Exercise data: Begin

(* ===== verification/Logger.v ===== *)
(** * The logger

    Models [src/common/Logger.cpp]: the configured level with its once-only
    initialisation from GATEWAY_LOG_LEVEL, the filter, and the lines written to
    the two standard streams.  The text [vfprintf] makes of a format and its
    arguments, and the hash of the calling thread's id, are arguments of the
    calls.  Levels: 0 DEBUG, 1 INFO, 2 WARN, 3 anything else. *)

From S2P Require Import Prelude Text.
#[local] Open Scope Z_scope.

Inductive Stream := stdout | stderr.
#[export] Instance Stream_eq_dec : EqDecision Stream.
Proof. solve_decision. Defined.

(** The variables of the unnamed namespace, the value of GATEWAY_LOG_LEVEL in
    the environment of the process, and what was written so far. *)
Record Logger := mkLogger {
  env_level : option bytes;
  initialized : bool;
  configured_level : Z;
  written : list (Stream * bytes);
}.

Definition newLogger (env : option bytes) : Logger := mkLogger env false 1 [].

Definition parseLevel (level : bytes) : Z :=
  if bool_decide (level = lit "DEBUG") then 0
  else if bool_decide (level = lit "INFO") then 1
  else if bool_decide (level = lit "WARN") then 2
  else 3.

(** The initialiser of the function-local static runs on the first call only. *)
Definition initializeLogLevel (lg : Logger) : Logger :=
  if initialized lg then lg
  else mkLogger (env_level lg) true (parseLevel (default (lit "INFO") (env_level lg))) (written lg).

Definition debugLoggingEnabled (lg : Logger) : bool * Logger :=
  let lg := initializeLogLevel lg in
  (configured_level lg =? 0, lg).

Definition log_line (level : bytes) (thread : Z) (message : bytes) : bytes :=
  lit "[" ++ level ++ lit "] [Thread " ++ dec thread ++ lit "] " ++ message ++ [LF].

(** The mutex makes the three writes one. *)
Definition writeLog (stream : Stream) (level : bytes) (thread : Z) (message : bytes) (lg : Logger) : Logger :=
  mkLogger (env_level lg) (initialized lg) (configured_level lg)
    (written lg ++ [(stream, log_line level thread message)]).

Definition setGatewayLogLevel (level : bytes) (lg : Logger) : Logger :=
  let lg := initializeLogLevel lg in
  mkLogger (env_level lg) (initialized lg) (parseLevel level) (written lg).

Definition gatewayLog (stream : Stream) (level : bytes) (thread : Z) (message : bytes) (lg : Logger) : Logger :=
  let lg := initializeLogLevel lg in
  let message_level := if bool_decide (level = lit "INFO") then 1 else 3 in
  if message_level <? configured_level lg then lg else writeLog stream level thread message lg.

Definition gatewayDebugLog (thread : Z) (message : bytes) (lg : Logger) : Logger :=
  let '(enabled, lg) := debugLoggingEnabled lg in
  if negb enabled then lg else writeLog stdout (lit "DEBUG") thread message lg.

(** The macros [LOG_DEBUG], [LOG_INFO] and [LOG_ERROR], and a change of level. *)
Inductive LogCall :=
  | LogDebug (thread : Z) (message : bytes)
  | LogInfo (thread : Z) (message : bytes)
  | LogError (thread : Z) (message : bytes)
  | SetLevel (level : bytes).

Definition log_call (lg : Logger) (c : LogCall) : Logger :=
  match c with
  | LogDebug t m => gatewayDebugLog t m lg
  | LogInfo t m => gatewayLog stdout (lit "INFO") t m lg
  | LogError t m => gatewayLog stderr (lit "ERROR") t m lg
  | SetLevel level => setGatewayLogLevel level lg
  end.

(** ** What the logger promises *)

(** A line is written exactly if the level name in force lets it pass. *)
Definition passes (name : bytes) (c : LogCall) : list (Stream * bytes) :=
  match c with
  | LogDebug t m => if bool_decide (name = lit "DEBUG") then [(stdout, log_line (lit "DEBUG") t m)] else []
  | LogInfo t m =>
      if bool_decide (name = lit "DEBUG" ∨ name = lit "INFO") then [(stdout, log_line (lit "INFO") t m)] else []
  | LogError t m => [(stderr, log_line (lit "ERROR") t m)]
  | SetLevel _ => []
  end.

(** The lines of a sequence of calls when the level is [name] at the start. *)
Fixpoint log_spec (name : bytes) (cs : list LogCall) : list (Stream * bytes) :=
  match cs with
  | [] => []
  | SetLevel level :: cs => log_spec level cs
  | c :: cs => passes name c ++ log_spec name cs
  end.

(** [name] is the level in force. *)
Definition in_force (name : bytes) (lg : Logger) : Prop :=
  configured_level (initializeLogLevel lg) = parseLevel name.

Lemma initialize_idemp lg : initializeLogLevel (initializeLogLevel lg) = initializeLogLevel lg.
Proof. unfold initializeLogLevel. by destruct (initialized lg) eqn:E; rewrite ?E. Qed.

Lemma initialize_written lg : written (initializeLogLevel lg) = written lg.
Proof. unfold initializeLogLevel. by destruct (initialized lg). Qed.

Lemma initialize_done lg : initialized (initializeLogLevel lg) = true.
Proof. unfold initializeLogLevel. by destruct (initialized lg) eqn:E; rewrite ?E. Qed.

Lemma initialized_same lg : initialized lg = true → initializeLogLevel lg = lg.
Proof. unfold initializeLogLevel. by intros ->. Qed.

(** A call that logs writes what passes, and leaves the level alone. *)
Lemma log_call_writes name lg c :
  in_force name lg → (∀ level, c ≠ SetLevel level) →
  written (log_call lg c) = written lg ++ passes name c ∧ in_force name (log_call lg c).
Proof.
  intros Hf Hc. unfold in_force in *. rewrite <- (initialize_written lg).
  pose proof (initialize_done lg) as Hd. pose proof (initialize_idemp lg) as Hi.
  destruct c; simpl; try (by edestruct Hc); unfold gatewayDebugLog, gatewayLog, debugLoggingEnabled;
    set (lg1 := initializeLogLevel lg) in *; clearbody lg1; clear lg; rename lg1 into lg.
  all: unfold parseLevel in *; repeat case_bool; bool_facts; subst; simpl in *;
    rewrite ?initialized_same, ?app_nil_r by done; simpl; try done; try lia; try naive_solver lia.
Qed.

Lemma log_calls_spec cs : ∀ name lg,
  in_force name lg → written (fold_left log_call cs lg) = written lg ++ log_spec name cs.
Proof.
  induction cs as [|c cs IH]; intros name lg Hf; cbn [fold_left]; [by rewrite app_nil_r|].
  assert (Hstep : (∀ level, c ≠ SetLevel level) →
    written (fold_left log_call cs (log_call lg c)) = written lg ++ passes name c ++ log_spec name cs).
  { intros Hc. destruct (log_call_writes name lg c Hf Hc) as [Hw Hf'].
    by rewrite (IH name _ Hf'), Hw, <- app_assoc. }
  destruct c as [t m|t m|t m|level]; cbn [log_spec].
  4:{ clear Hstep. rewrite (IH level).
    - simpl. by rewrite initialize_written.
    - unfold in_force. simpl. by rewrite initialized_same by (simpl; apply initialize_done). }
  all: by apply Hstep.
Qed.

(** The log of a process: every ERROR line is written, INFO and DEBUG lines
    exactly under the level in force, which is the one last set, or that of
    the environment (INFO if there is none) before any was set: the lazy
    initialisation never undoes a change of level. *)
Theorem log_history env cs :
  written (fold_left log_call cs (newLogger env)) = log_spec (default (lit "INFO") env) cs.
Proof. by rewrite (log_calls_spec cs (default (lit "INFO") env)). Qed.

Exercise data: End

### Exercise
Set down, unchanged, only those lines above that fall between the line with "Lemma log_call_writes name" and the line with "destruct c as", the two end lines included.

### Answer section
Lemma log_call_writes name lg c :
  in_force name lg → (∀ level, c ≠ SetLevel level) →
  written (log_call lg c) = written lg ++ passes name c ∧ in_force name (log_call lg c).
Proof.
  intros Hf Hc. unfold in_force in *. rewrite <- (initialize_written lg).
  pose proof (initialize_done lg) as Hd. pose proof (initialize_idemp lg) as Hi.
  destruct c; simpl; try (by edestruct Hc); unfold gatewayDebugLog, gatewayLog, debugLoggingEnabled;
    set (lg1 := initializeLogLevel lg) in *; clearbody lg1; clear lg; rename lg1 into lg.
  all: unfold parseLevel in *; repeat case_bool; bool_facts; subst; simpl in *;
    rewrite ?initialized_same, ?app_nil_r by done; simpl; try done; try lia; try naive_solver lia.
Qed.

Lemma log_calls_spec cs : ∀ name lg,
  in_force name lg → written (fold_left log_call cs lg) = written lg ++ log_spec name cs.
Proof.
  induction cs as [|c cs IH]; intros name lg Hf; cbn [fold_left]; [by rewrite app_nil_r|].
  assert (Hstep : (∀ level, c ≠ SetLevel level) →
    written (fold_left log_call cs (log_call lg c)) = written lg ++ passes name c ++ log_spec name cs).
  { intros Hc. destruct (log_call_writes name lg c Hf Hc) as [Hw Hf'].
    by rewrite (IH name _ Hf'), Hw, <- app_assoc. }
  destruct c as [t m|t m|t m|level]; cbn [log_spec].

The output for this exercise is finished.